—M. de Beauvoisis n'a pas voulu s'être battu contre le fils d'un charpentier.
—Je le sais, je le sais, dit M. de La Mole; c'est à moi maintenant de donner de la consistance à ce récit, qui me convient. Mais j'ai une grâce à vous demander, et qui ne vous coûtera qu'une petite demi-heure de votre temps: tous les jours d'Opéra, à onze heures et demie, allez assister dans le vestibule à la sortie du beau monde. Je vous vois encore quelquefois des façons de province, il faudrait vous en défaire, d'ailleurs il n'est pas mal de connaître, au moins de vue, de grands personnages auprès desquels je puis un jour vous donner quelque mission. Passez au bureau de location pour vous faire reconnaître; on vous a donné les entrées.
CHAPITRE VII
UNE ATTAQUE DE GOUTTE
Et j'eus de l'avancement, non pour mon mérite, mais parce que mon maître avait la goutte.
BERTOLOTTI.
Le lecteur est peut-être surpris de ce ton libre et presque amical; nous avons oublié de dire que, depuis six semaines, le marquis était retenu chez lui par une attaque de goutte.
Mlle de La Mole et sa mère étaient à Hyères, auprès de la mère de la marquise.
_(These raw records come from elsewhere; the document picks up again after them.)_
(** X9: a value that ends in a backslash, after plain text and escaped plain
    segments, makes the treatment (and so the word evaluation) fail with the
    tokenizer's error for a missing escaped character. *)
Theorem trailing_backslash_fails (text : string) (segments : list string) :
  all_chars plain text = true →
  forallb plain_word segments = true →
  bash_like_treatment (text +:+ escaped segments +:+ char backslash)
  = Raise (ValueError "No escaped character").
Proof.
  intros Htext Hsegs. unfold bash_like_treatment.
  assert (Hword : ∀ token,
            shlex.read_tokens (escaped segments +:+ char backslash)
              shlex.in_word false token
            = Raise (ValueError "No escaped character")).
  { intros token. by rewrite read_tokens_escaped. }
  assert (Hsplit : shlex.split (text +:+ escaped segments +:+ char backslash)
                   = Raise (ValueError "No escaped character")).
  { unfold shlex.split. destruct text as [|c text].
    - rewrite string_app_nil_l.
      destruct segments as [|s segments]; [done|].
      rewrite <- (Hword EmptyString).
      unfold escaped. cbn [fmap list_fmap]. rewrite join_empty_cons.
      unfold char at 1 4. rewrite !string_app_assoc, !string_app_cons.
      reflexivity.
    - rewrite read_tokens_start_word by done. apply Hword. }
  by rewrite Hsplit.
Qed.

Lemma trailing_backslash_fails_witness :
  bash_like_treatment ("C:" +:+ escaped ["Users"] +:+ char backslash)
  = Raise (ValueError "No escaped character").
Proof.
  apply (trailing_backslash_fails "C:" ["Users"]); vm_compute; reflexivity.
Defined.

(** X10: text between single quotes that contains no single quote is one
    token whatever it contains (blanks, dollars, backslashes, double
    quotes): its inner whitespace is kept as it is, and only the whitespace at
    its two ends is stripped. *)
Theorem single_quoted_text_kept (text : string) :
  all_chars (λ c, bool_decide (c ≠ squote)) text = true →
  bash_like_treatment (char squote +:+ text +:+ char squote)
  = Ok (strip text).
Proof.
  intros Htext. unfold bash_like_treatment, shlex.split, char.
  rewrite string_app_cons, string_app_nil_l.
  cbn [shlex.read_tokens].
  change (shlex.whitespace squote) with false.
  change (shlex.escape squote) with false.
  change (shlex.quotes squote) with true. cbv iota.
  rewrite read_tokens_single_quoted by done.
  cbn [shlex.read_tokens]. rewrite orb_true_r, string_app_nil_l.
  reflexivity.
Qed.

Lemma single_quoted_text_kept_witness :
  bash_like_treatment (char squote +:+ " a  $b " +:+ char squote)
  = Ok (strip " a  $b ").
Proof.
  apply (single_quoted_text_kept " a  $b "). vm_compute. reflexivity.
Defined.

(** ** The default executor *)
Section default_executor.
Context {X : Type}.

Lemma evaluate_plain_word_node (context : @NodeExecutionContext X)
  (node : ast.node) (text : string) (σ : state) :
  plain_word_at (input context) node text →
  evaluate_node node context σ = (Ok text, σ).
Proof.
  intros (pos & word & -> & Hslice & Hplain).
  cbn [evaluate_node]. unfold evaluate_word_node_with.
  cbn [splice_parts]. unfold bind, ret, lift.
  by rewrite Hslice, join_letters_of, bash_like_treatment_plain_word.
Qed.

Lemma evaluate_each_plain_words (context : @NodeExecutionContext X)
  (nodes : list ast.node) (texts : list string) (σ : state) :
  Forall2 (plain_word_at (input context)) nodes texts →
  evaluate_each (λ part, evaluate_node part context) nodes σ = (Ok texts, σ).
Proof.
  induction 1 as [|node text nodes texts Hnode _ IH]; [done|].
  cbn [evaluate_each].
  rewrite (bind_ok _ _ σ text σ (evaluate_plain_word_node _ _ _ σ Hnode)).
  by rewrite (bind_ok _ _ σ texts σ IH).
Qed.

Lemma Forall2_plain_words (input : string) (nodes : list ast.node)
  (texts : list string) :
  Forall2 (plain_word_at input) nodes texts →
  forallb plain_word texts = true.
Proof.
  induction 1 as [|node text nodes texts (pos & word & _ & _ & Hp) _ IH];
    [done|].
  cbn [forallb]. by rewrite Hp, IH.
Qed.

End default_executor.

(** X11: with the default executor, a command made of plain literal words is
    run with exactly those words as its argument vector: joining them with
    spaces and splitting the command line again loses nothing.  The process
    runner is called once, with the environment dictionary, and its outcome
    is the outcome of the command; the dictionary is left as it was. *)
Theorem default_executor_runs_the_words {X : Type}
  (check_output : list string → gmap string string → X → result string * X)
  (input : string) (nodes : list ast.node) (texts : list string)
  (σ : state) :
  Forall2 (plain_word_at input) nodes texts →
  evaluate_nodes_as_simple_command nodes
    {| input := input;
       executor := local_environment_executor check_output |} σ
  = ((check_output texts (st_environment σ) (st_world σ)).1,
     {| st_environment := st_environment σ;
        st_world := (check_output texts (st_environment σ) (st_world σ)).2;
        st_calls := st_calls σ ++ [(join " " texts, st_environment σ)] |}).
Proof.
  intros Hwords.
  unfold evaluate_nodes_as_simple_command, simple_command_with.
  rewrite (bind_ok _ _ σ texts σ
             (evaluate_each_plain_words
                {| input := input;
                   executor := local_environment_executor check_output |}
                nodes texts σ Hwords)).
  unfold call, local_environment_executor. cbn [executor].
  rewrite split_join_plain by by eapply Forall2_plain_words.
  by destruct (check_output texts _ _) as [r w'].
Qed.

Lemma default_executor_runs_the_words_witness :
  evaluate_nodes_as_simple_command
    [ast.WordNode (2, 7)%Z "uname" []; ast.WordNode (8, 10)%Z "-m" []]
    {| input := "$(uname -m)";
       executor := local_environment_executor argv_lines |}
    (initial_state ∅ tt)
  = ((argv_lines ["uname"; "-m"] ∅ tt).1,
     {| st_environment := ∅;
        st_world := (argv_lines ["uname"; "-m"] ∅ tt).2;
        st_calls := [("uname -m", ∅)] |}).
Proof.
  apply (default_executor_runs_the_words argv_lines "$(uname -m)"
           [ast.WordNode (2, 7)%Z "uname" []; ast.WordNode (8, 10)%Z "-m" []]
           ["uname"; "-m"] (initial_state ∅ tt)).
  repeat constructor.
  - exists (2, 7)%Z, "uname". repeat split; vm_compute; reflexivity.
  - exists (8, 10)%Z, "-m". repeat split; vm_compute; reflexivity.
Defined.

(** ** Expressions that are one expansion *)

(** In a one-part word, an error of the part is the error of the word. *)
Lemma word_single_part_raises {X : Type}
  (context : @NodeExecutionContext X) (pos : Z * Z) (word : string)
  (part : ast.node) (pre mid suf : string) (σ σ' : state) (e : exn) :
  py_slice (input context) pos.1 pos.2 = pre +:+ mid +:+ suf →
  ((ast.pos part).1 - pos.1)%Z = Z.of_nat (String.length pre) →
  ((ast.pos part).2 - pos.1)%Z
  = Z.of_nat (String.length pre + String.length mid) →
  evaluate_node part context σ = (Raise e, σ') →
  evaluate_node (ast.WordNode pos word [part]) context σ = (Raise e, σ').
Proof.
  intros Hslice Hstart Hend Hpart.
  cbn [evaluate_node]. unfold evaluate_word_node_with.
  cbn [splice_parts]. rewrite Hslice, Hstart, Hend.
  assert (Hlen : String.length pre + String.length mid
                 ≤ length (letters_of (pre +:+ mid +:+ suf))).
  { rewrite !letters_of_app, !length_app, !length_letters_of. lia. }
  unfold range.
  replace (Z.of_nat (String.length pre + String.length mid)
           - Z.of_nat (String.length pre))%Z
    with (Z.of_nat (String.length mid)) by lia.
  unfold bind at 1 2. unfold lift at 1.
  rewrite blank_letters_range by done.
  unfold bind at 1 2. by rewrite Hpart.
Qed.
(** * Serial frame acquisition of the GD32H759 board support package

    The firmware receives variable-length frames on three serial links
    (USART0 for the host, USART1 for a terminal, UART4 for a wireless module).  Each link owns a
    receive buffer filled by a circular DMA channel, an idle-line interrupt
    that snapshots the number of bytes moved, and a single-pulse timer whose
    update interrupt finalizes the frame.

    This file embeds [BSP/USART/usart.c] and [BSP/TIMER/timer.c] (the
    DMA branch, [BSP_USART_SUPPORT_DMA = 1]) as functions of an explicit
    machine state, together with the peripheral behaviour they rely on, and
    proves the properties of the frame link. *)

From Stdlib Require Import ZArith Lia List.
From stdpp Require Import base decidable option functions numbers list.

Local Open Scope Z_scope.

(** ** Constants of [usart.h] *)

Definition BSP_USART_RECEIVE_LENGTH : Z := 1024.
Definition USART_TERMINAL_RECEIVE_LENGTH : Z := 1024.
Definition UART4_RECEIVE_LENGTH : Z := 1024.
Definition USART_TERMINAL_SEND_LENGTH : Z := 1024.
Definition UART4_SEND_LENGTH : Z := 1024.

(** ** Peripherals and global variables *)

(** DMA controller; the firmware only programs [DMA0]. *)
Inductive dma_periph := DMA0.

(** [dma_channel_enum]: channels are numbered 0..7, the source computes with
    the numbers ([DMA_CH4 - 4]). *)
Definition DMA_CH0 : Z := 0.
Definition DMA_CH2 : Z := 2.
Definition DMA_CH3 : Z := 3.
Definition DMA_CH4 : Z := 4.
Definition DMA_CH5 : Z := 5.
Definition BSP_USART_DMA : dma_periph := DMA0.
Definition BSP_USART_RX_DMA_CHANNEL : Z := DMA_CH0.

Inductive usart_periph := USART0 | USART1 | UART4.
Definition BSP_USART : usart_periph := USART0.

Inductive timer_periph := TIMER5 | TIMER6 | TIMER15.

(** The receive buffers, [uint8_t name[LENGTH + 1]]. *)
Inductive buff_var :=
  | g_bsp_usart_recv_buff
  | g_usart_terminal_recv_buff
  | g_uart4_recv_buff.

(** The [uint16_t] received-length counters. *)
Inductive u16_var :=
  | g_bsp_usart_recv_length
  | g_usart_terminal_recv_length
  | g_uart4_recv_length.

(** The [uint8_t] receive-complete flags. *)
Inductive u8_var :=
  | g_bsp_usart_recv_complete_flag
  | g_usart_terminal_recv_complete_flag
  | g_uart4_recv_complete_flag.

#[global] Instance usart_periph_eq_dec : EqDecision usart_periph.
Proof. solve_decision. Defined.
#[global] Instance timer_periph_eq_dec : EqDecision timer_periph.
Proof. solve_decision. Defined.
#[global] Instance buff_var_eq_dec : EqDecision buff_var.
Proof. solve_decision. Defined.
#[global] Instance u16_var_eq_dec : EqDecision u16_var.
Proof. solve_decision. Defined.
#[global] Instance u8_var_eq_dec : EqDecision u8_var.
Proof. solve_decision. Defined.

(** Registers of one DMA channel, as far as the receive path uses them.
    [chmoff] is the channel's internal memory pointer, as an offset from the
    memory-0 base address; [chnum] is the transfer number that a circular
    channel reloads into [chcnt]. *)
Record dma_chan := mk_dma_chan {
  chen   : bool;             (* CHEN: channel enabled *)
  chcnt  : Z;                (* CHxCNT: transfers remaining *)
  chnum  : Z;                (* programmed transfer number *)
  chm0   : option buff_var;  (* CHxM0ADDR *)
  chmoff : Z;                (* bytes written since the pointer was loaded *)
  chcirc : bool;             (* CMEN: circular mode *)
  chftf  : bool              (* FTFIF: full transfer finish flag *)
}.

(** Registers of a basic timer.  One [tick] is one counter clock, after
    the prescaler. *)
Record timer_regs := mk_timer_regs {
  cen  : bool;   (* counter enable *)
  tcnt : Z;      (* counter *)
  tpsc : Z;      (* prescaler *)
  car  : Z;      (* auto reload value *)
  spm  : bool;   (* single pulse mode *)
  upif : bool    (* update interrupt flag *)
}.

(** What the processor did, in program order: every register or memory
    write of the modelled functions is recorded. *)
Inductive op :=
  | OpDmaDeinit (ch : Z)
  | OpDmaInit (ch : Z)
  | OpDmaChannelDisable (ch : Z)
  | OpDmaChannelEnable (ch : Z)
  | OpDmaFlagsClear (ch : Z)
  | OpDmaTransferNumber (ch : Z) (n : Z)
  | OpStore16 (v : u16_var) (x : Z)
  | OpStore8 (v : u8_var) (x : Z)
  | OpStoreBuff (v : buff_var) (i : Z) (x : Z)
  | OpMemset (v : buff_var) (x : Z) (n : Z)
  | OpUsartIdleClear (u : usart_periph)
  | OpTimerConfig (t : timer_periph)
  | OpTimerCounter (t : timer_periph) (x : Z)
  | OpTimerEnable (t : timer_periph)
  | OpTimerDisable (t : timer_periph)
  | OpTimerUpClear (t : timer_periph).

#[global] Instance op_eq_dec : EqDecision op.
Proof. solve_decision. Defined.

(** The machine: global variables, peripheral registers, and the log. *)
Record mcu := mk_mcu {
  buffs  : buff_var → list Z;
  u16s   : u16_var → Z;
  u8s    : u8_var → Z;
  dma0   : Z → dma_chan;
  idle   : usart_periph → bool;      (* IDLEF of each USART *)
  timers : timer_periph → timer_regs;
  oplog  : list op
}.

Definition set_buffs (f : (buff_var → list Z) → buff_var → list Z) (s : mcu) : mcu :=
  mk_mcu (f (buffs s)) (u16s s) (u8s s) (dma0 s) (idle s) (timers s) (oplog s).
Definition set_u16s (f : (u16_var → Z) → u16_var → Z) (s : mcu) : mcu :=
  mk_mcu (buffs s) (f (u16s s)) (u8s s) (dma0 s) (idle s) (timers s) (oplog s).
Definition set_u8s (f : (u8_var → Z) → u8_var → Z) (s : mcu) : mcu :=
  mk_mcu (buffs s) (u16s s) (f (u8s s)) (dma0 s) (idle s) (timers s) (oplog s).
Definition set_dma0 (f : (Z → dma_chan) → Z → dma_chan) (s : mcu) : mcu :=
  mk_mcu (buffs s) (u16s s) (u8s s) (f (dma0 s)) (idle s) (timers s) (oplog s).
Definition set_idle (f : (usart_periph → bool) → usart_periph → bool) (s : mcu) : mcu :=
  mk_mcu (buffs s) (u16s s) (u8s s) (dma0 s) (f (idle s)) (timers s) (oplog s).
Definition set_timers (f : (timer_periph → timer_regs) → timer_periph → timer_regs)
    (s : mcu) : mcu :=
  mk_mcu (buffs s) (u16s s) (u8s s) (dma0 s) (idle s) (f (timers s)) (oplog s).
Definition log (o : op) (s : mcu) : mcu :=
  mk_mcu (buffs s) (u16s s) (u8s s) (dma0 s) (idle s) (timers s) (oplog s ++ [o]).

(** ** Processor code: a state monad with failure

    A computation either yields a value and a new machine state or fails;
    the only failure is a store outside an array. *)

Definition M (A : Type) : Type := mcu → option (A * mcu).

#[global] Instance M_ret : MRet M := λ A x s, Some (x, s).
#[global] Instance M_bind : MBind M := λ A B f m s,
  match m s with
  | Some (x, s') => f x s'
  | None => None
  end.

Definition gets {A} (f : mcu → A) : M A := λ s, Some (f s, s).
Definition modify (f : mcu → mcu) : M unit := λ s, Some (tt, f s).

(** Run a procedure for its effect. *)
Definition exec (m : M unit) (s : mcu) : option mcu := snd <$> m s.

(** C integer conversions. *)
Definition u16 (x : Z) : Z := x mod 2 ^ 16.
Definition u32 (x : Z) : Z := x mod 2 ^ 32.
Definition u8 (x : Z) : Z := x mod 2 ^ 8.

(** Global variable access. *)
Definition load16 (v : u16_var) : M Z := gets (λ s, u16s s v).
Definition store16 (v : u16_var) (x : Z) : M unit :=
  modify (λ s, log (OpStore16 v (u16 x)) (set_u16s <[v := u16 x]> s)).
Definition load8 (v : u8_var) : M Z := gets (λ s, u8s s v).
Definition store8 (v : u8_var) (x : Z) : M unit :=
  modify (λ s, log (OpStore8 v (u8 x)) (set_u8s <[v := u8 x]> s)).

(** [v[i] = x]: defined only inside the array. *)
Definition store_buff (v : buff_var) (i x : Z) : M unit := λ s,
  if (0 <=? i) && (i <? Z.of_nat (length (buffs s v)))
  then Some (tt, log (OpStoreBuff v i (u8 x))
                   (set_buffs <[v := <[Z.to_nat i := u8 x]> (buffs s v)]> s))
  else None.

(** [memset(v, x, n)]. *)
Definition memset (v : buff_var) (x n : Z) : M unit := λ s,
  if (0 <=? n) && (n <=? Z.of_nat (length (buffs s v)))
  then Some (tt, log (OpMemset v (u8 x) n)
                   (set_buffs <[v := replicate (Z.to_nat n) (u8 x)
                                       ++ drop (Z.to_nat n) (buffs s v)]> s))
  else None.

(** ** Vendor driver calls

    The GD32H7xx peripheral library ([gd32h7xx_libopt.h]) is used by the
    sources but is not among them.  Each call below is a register access of
    the peripheral it names; what the registers mean follows the transport
    and timer contracts of the specification. *)

Definition upd_chan (ch : Z) (f : dma_chan → dma_chan) : mcu → mcu :=
  set_dma0 (λ d, <[ch := f (d ch)]> d).
Definition upd_timer (t : timer_periph) (f : timer_regs → timer_regs) : mcu → mcu :=
  set_timers (λ d, <[t := f (d t)]> d).

(** The fields of [dma_single_data_parameter_struct] that decide where and
    how much the channel writes. *)
Record dma_single_data_parameter_struct := {
  memory0_addr  : buff_var;
  number        : Z;
  circular_mode : bool
}.

Inductive dma_flag := DMA_FLAG_FTF.
Inductive usart_interrupt_flag := USART_INT_FLAG_IDLE.
Inductive timer_interrupt_flag := TIMER_INT_FLAG_UP.
Inductive timer_sp_mode := TIMER_SP_MODE_SINGLE | TIMER_SP_MODE_REPETITIVE.

Record timer_parameter_struct := {
  prescaler : Z;
  period    : Z
}.

(** Modelled from the spec: [dma_deinit] (vendor library, absent) puts the
    channel back to its reset state: disabled, nothing to transfer. *)
Definition dma_deinit (_ : dma_periph) (ch : Z) : M unit :=
  modify (λ s, log (OpDmaDeinit ch)
    (upd_chan ch (λ _, mk_dma_chan false 0 0 None 0 false false) s)).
Le comte Norbert ne voyait son père que des instants, ils étaient fort bien l'un pour l'autre, mais n'avaient rien à se dire. M. de La Mole, réduit à Julien, fut étonné de lui trouver des idées. Il se faisait lire les journaux. Bientôt le jeune secrétaire fut en état de choisir les passages intéressants. Il y avait un journal nouveau que le marquis abhorrait; il avait juré de ne le jamais lire, et chaque jour en parlait. Julien riait et admirait la pauvreté du duel entre le pouvoir et une idée. Cette petitesse du marquis lui rendait tout le sang-froid qu'il était tenté de perdre en passant des soirées tête à tête avec un si grand seigneur. Le marquis, irrité contre le temps présent, se fit lire Tite-Live; la traduction improvisée sur le texte latin l'amusait.
Un jour le marquis dit, avec ce ton de politesse excessive, qui souvent impatientait Julien:
—Permettez, mon cher Sorel, que je vous fasse cadeau d'un habit bleu: quand il vous conviendra de le prendre et de venir chez moi, vous serez, à mes yeux, le frère cadet du comte de Retz, c'est-à-dire le fils de mon ami le vieux duc.
Julien ne comprenait pas trop de quoi il s'agissait; le soir même, il essaya une visite en habit bleu. Le marquis le traita comme un égal. Julien avait un cœur digne de sentir la vraie politesse, mais il n'avait pas l'idée des nuances. Il eût juré, avant cette fantaisie du marquis, qu'il était impossible d'être reçu par lui avec plus d'égards. Quel admirable talent! se dit Julien; quand il se leva pour sortir, le marquis lui fit des excuses de ne pouvoir l'accompagner à cause de sa goutte.
Cette idée singulière occupa Julien: se moquerait-il de moi? pensa-t-il. Il alla demander conseil à l'abbé Pirard, qui, moins poli que le marquis, ne lui répondit qu'en sifflant et parlant d'autre chose. Le lendemain matin, Julien se présenta au marquis, en habit noir, avec son portefeuille et ses lettres à signer. Il en fut reçu à l'ancienne manière. Le soir en habit bleu, ce fut un ton tout différent et absolument aussi poli que la veille.